(Saved data entries)
========

(** bufio's writer of 4096 bytes: longer data goes to the file at once, shorter
    data when it is flushed. *)
Definition bufio_size : nat := 4096.
Definition write_buffered (f : nat) (data : string) : cio () :=
  if (bufio_size <? slen data)%nat then os_Write fault f data else mret ().
Definition flush_buffered (f : nat) (data : string) : cio () :=
  if (bufio_size <? slen data)%nat || (data =s? "") then mret () else os_Write fault f data.
(** [writeAtomicFile] up to the rename: the temporary file, written, synced and
    closed. *)
Definition stage_file (kind path data : string) : cio string :=
  _ ← prepare;
  if negb (Clean (Dir path) =s? outputDir) then
    fail (Errorf "%s must be written inside the owned aggregate output directory" [AStr (base_part path)])
  else
    r ← attempt (os_Stat fault path);
    match r with
    | Ok _ => fail (Errorf "refusing to replace existing aggregate %s %s" [AStr kind; AStr path])
    | Err e =>
        if negb (IsNotExist e) then fail (Errorf ("inspect aggregate " +:+ kind +:+ " destination: %w") [AErr e])
        else
          w ← io_wrap ("create aggregate " +:+ kind +:+ " temporary file: %w") [] (
                _ ← before (kind +:+ "-temp-create");
                os_CreateTemp fault pick outputDir ("." +:+ base_part path +:+ ".") ".tmp");
          let '(f, tempPath) := (w : nat * string) in
          let close := closeTemporaryAfterFailure kind in
          _ ← set_own (add_temp tempPath);
          _ ← or_close (io_wrap ("write aggregate " +:+ kind +:+ ": %w") []
                          (_ ← before (kind +:+ "-write"); write_buffered f data)) close;
          _ ← or_close (io_wrap ("flush aggregate " +:+ kind +:+ ": %w") []
                          (_ ← before (kind +:+ "-flush"); flush_buffered f data)) close;
          _ ← io_when durable (or_close (io_wrap ("sync aggregate " +:+ kind +:+ ": %w") []
                          (_ ← before (kind +:+ "-sync"); os_SyncData fault f)) close);
          _ ← or_close (io_wrap ("close aggregate " +:+ kind +:+ ": %w") [] (before (kind +:+ "-close"))) close;
          _ ← io_wrap ("close aggregate " +:+ kind +:+ ": %w") [] (os_Close fault);
          mret tempPath
    end.
Definition rename_file (kind tempPath path : string) : cio () :=
  io_wrap ("rename aggregate " +:+ kind +:+ ": %w") []
    (_ ← before (kind +:+ "-rename"); os_Rename fault tempPath path).
Definition writeAtomicFile (kind path data : string) : cio string :=
  tempPath ← stage_file kind path data;
  _ ← io_when (kind =s? "manifest") releaseLock;
  _ ← rename_file kind tempPath path;
  mret path.
Definition writeSidecar (path data : string) : cio () :=
  final ← writeAtomicFile "sidecar" path data; set_own (add_sidecar final).
Definition writeManifest (path data : string) : cio () :=
  _ ← writeAtomicFile "manifest" path data;
  _ ← set_own (set_markerRenamed true);
  _ ← io_when durable
        (r ← attempt (syncDirectory "manifest-dir-sync");
         match r with
         | Ok _ => mret ()
         | Err e =>
             es ← noted invalidateMarker;
             fail (errors_join (Errorf "aggregate commit is unconfirmed after manifest rename: %w" [AErr e] :: es))
         end);
  set_own set_committed.
End commit.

========

■ Exercise instructions ■
Copy every entry exactly, leaving nothing out.

■ Solution to the problem ■
(** bufio's writer of 4096 bytes: longer data goes to the file at once, shorter
    data when it is flushed. *)
Definition bufio_size : nat := 4096.
Definition write_buffered (f : nat) (data : string) : cio () :=
  if (bufio_size <? slen data)%nat then os_Write fault f data else mret ().
Definition flush_buffered (f : nat) (data : string) : cio () :=
  if (bufio_size <? slen data)%nat || (data =s? "") then mret () else os_Write fault f data.
(** [writeAtomicFile] up to the rename: the temporary file, written, synced and
    closed. *)
Definition stage_file (kind path data : string) : cio string :=
  _ ← prepare;
  if negb (Clean (Dir path) =s? outputDir) then
    fail (Errorf "%s must be written inside the owned aggregate output directory" [AStr (base_part path)])
  else
    r ← attempt (os_Stat fault path);
    match r with
    | Ok _ => fail (Errorf "refusing to replace existing aggregate %s %s" [AStr kind; AStr path])
    | Err e =>
        if negb (IsNotExist e) then fail (Errorf ("inspect aggregate " +:+ kind +:+ " destination: %w") [AErr e])
        else
          w ← io_wrap ("create aggregate " +:+ kind +:+ " temporary file: %w") [] (
                _ ← before (kind +:+ "-temp-create");
                os_CreateTemp fault pick outputDir ("." +:+ base_part path +:+ ".") ".tmp");
          let '(f, tempPath) := (w : nat * string) in
          let close := closeTemporaryAfterFailure kind in
          _ ← set_own (add_temp tempPath);
          _ ← or_close (io_wrap ("write aggregate " +:+ kind +:+ ": %w") []
                          (_ ← before (kind +:+ "-write"); write_buffered f data)) close;
          _ ← or_close (io_wrap ("flush aggregate " +:+ kind +:+ ": %w") []
                          (_ ← before (kind +:+ "-flush"); flush_buffered f data)) close;
          _ ← io_when durable (or_close (io_wrap ("sync aggregate " +:+ kind +:+ ": %w") []
                          (_ ← before (kind +:+ "-sync"); os_SyncData fault f)) close);
          _ ← or_close (io_wrap ("close aggregate " +:+ kind +:+ ": %w") [] (before (kind +:+ "-close"))) close;
          _ ← io_wrap ("close aggregate " +:+ kind +:+ ": %w") [] (os_Close fault);
          mret tempPath
    end.
Definition rename_file (kind tempPath path : string) : cio () :=
  io_wrap ("rename aggregate " +:+ kind +:+ ": %w") []
    (_ ← before (kind +:+ "-rename"); os_Rename fault tempPath path).
Definition writeAtomicFile (kind path data : string) : cio string :=
  tempPath ← stage_file kind path data;
  _ ← io_when (kind =s? "manifest") releaseLock;
  _ ← rename_file kind tempPath path;
  mret path.
Definition writeSidecar (path data : string) : cio () :=
  final ← writeAtomicFile "sidecar" path data; set_own (add_sidecar final).
Definition writeManifest (path data : string) : cio () :=
  _ ← writeAtomicFile "manifest" path data;
  _ ← set_own (set_markerRenamed true);
  _ ← io_when durable
        (r ← attempt (syncDirectory "manifest-dir-sync");
         match r with
         | Ok _ => mret ()
         | Err e =>
             es ← noted invalidateMarker;
             fail (errors_join (Errorf "aggregate commit is unconfirmed after manifest rename: %w" [AErr e] :: es))
         end);
  set_own set_committed.
End commit.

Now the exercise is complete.